*Instructions to follow:* Up to and including the line with "[objects.all()], [objects.create( **data)], the", restate the material below word for word, beginning with its first line.

*Data listing:*
(* ===== verification/Store.v ===== *)
(** * The database behind the Django ORM, as the script uses it

    The ORM is a library the script only calls, so this file models its
    observable behaviour on the three models of [Schema.Fields]:
    constructing an instance ([Author( **data)]), [bulk_create],
    [objects.all()], [objects.create( **data)], the many-to-many
    [publisher.books.set(...)] and following a foreign key.  A table maps
    primary keys to rows; keys are handed out by an auto-increment counter;
    the many-to-many relation is a set of (publisher, book) key pairs.
    A row holds what [get_db_prep_save] makes of each field value
    ([prep_value]): dates are parsed, page counts go through [int()], a
    price becomes a Decimal rounded to 6 significant digits and then to 2
    places (Django 4.2's [format_number]), a foreign key becomes the
    referenced instance's key.  The database rejects NULLs, negative page
    counts, duplicate ISBNs and dangling keys with IntegrityError, and a
    [bulk_create] inserts all its rows or none.  Char values are stored as
    given (Django converts non-str values with [str()]; lengths are not
    checked, as on SQLite).  Rows come back in key order (SQL leaves the
    order of an unordered query unspecified).  The invariant [db_ok]
    (every book's author and every related pair refer to existing rows,
    ISBNs are unique, keys are below the counters) is preserved by every
    operation, and so is [db_typed] (every stored row has the columns of
    its model, each of the type [get_db_prep_save] produces). *)

From S2P Require Import Prelude PyValue PyNum Schema.
Import Fields.

Local Open Scope Z_scope.

(** ** Tables *)

Definition row := list (string * val).

Record table := mkTable { t_rows : gmap Z row; t_next : Z }.

Record db := mkDb {
  db_authors : table;
  db_books : table;
  db_publishers : table;
  db_pub_books : gset (Z * Z)
}.

Definition empty_table : table := mkTable ∅ 1.
Definition empty_db : db := mkDb empty_table empty_table empty_table ∅.

Definition db_table (d : db) (m : model) : table :=
  match m with MAuthor => db_authors d | MBook => db_books d | MPublisher => db_publishers d end.

Definition set_table (d : db) (m : model) (t : table) : db :=
  match m with
  | MAuthor => mkDb t (db_books d) (db_publishers d) (db_pub_books d)
  | MBook => mkDb (db_authors d) t (db_publishers d) (db_pub_books d)
  | MPublisher => mkDb (db_authors d) (db_books d) t (db_pub_books d)
  end.

(** The process state besides the heap: the database, the state [R]
    of the random sources (Python's [random] module and Faker) and the
    files written, by path. *)
Record env (R : Type) := mkEnv { e_db : db; e_rng : R; e_files : gmap string string }.
Arguments mkEnv {R} _ _ _.
Arguments e_db {R} _.
Arguments e_rng {R} _.
Arguments e_files {R} _.

Abbreviation DbM R A := (PyM (env R) A).

Definition model_class (m : model) : string :=
  match m with MAuthor => "Author" | MBook => "Book" | MPublisher => "Publisher" end.

(** The column a field is stored in. *)
Definition column (f : field) : string :=
  match f_type f with FForeignKey _ => f_name f +:+ "_id" | _ => f_name f end.

(** ** Constructing an instance: [Model( **kwargs)] *)

(** The value of a field not given: '' for char and text fields, None
    otherwise. *)
Definition field_default (f : field) : val :=
  match f_type f with FChar _ | FText => VStr "" | _ => VNone end.

(** A foreign key may only be assigned an instance of its model (or None). *)
Definition fk_assignable (h : heap) (target : model) (v : val) : bool :=
  match v with
  | VNone => true
  | VRef l =>
      match heap_get h l with
      | Some (OInst c _) => String.eqb c (model_class target)
      | _ => false
      end
  | _ => false
  end.

(** The attributes of [Model( **kwargs)]: an unknown keyword is a
    TypeError, a foreign key given something other than an instance a
    ValueError; the primary key is None until the instance is saved. *)
Definition construct (h : heap) (m : model) (kwargs : list (string * val)) : exn + list (string * val) :=
  if negb (forallb (fun kv => bool_decide (kv.1 ∈ field_names m)) kwargs) then inl TypeError
  else
    let attrs := map (fun f => (f_name f, default (field_default f) (assoc_lookup (f_name f) kwargs)))
                     (model_fields m) in
    if forallb (fun f => match f_type f with
                         | FForeignKey t => fk_assignable h t (default VNone (assoc_lookup (f_name f) attrs))
                         | _ => true
                         end) (model_fields m)
    then inr (("id", VNone) :: attrs) else inl ValueError.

*Response area:*
(* ===== verification/Store.v ===== *)
(** * The database behind the Django ORM, as the script uses it

    The ORM is a library the script only calls, so this file models its
    observable behaviour on the three models of [Schema.Fields]:
    constructing an instance ([Author( **data)]), [bulk_create],
    [objects.all()], [objects.create( **data)], the many-to-many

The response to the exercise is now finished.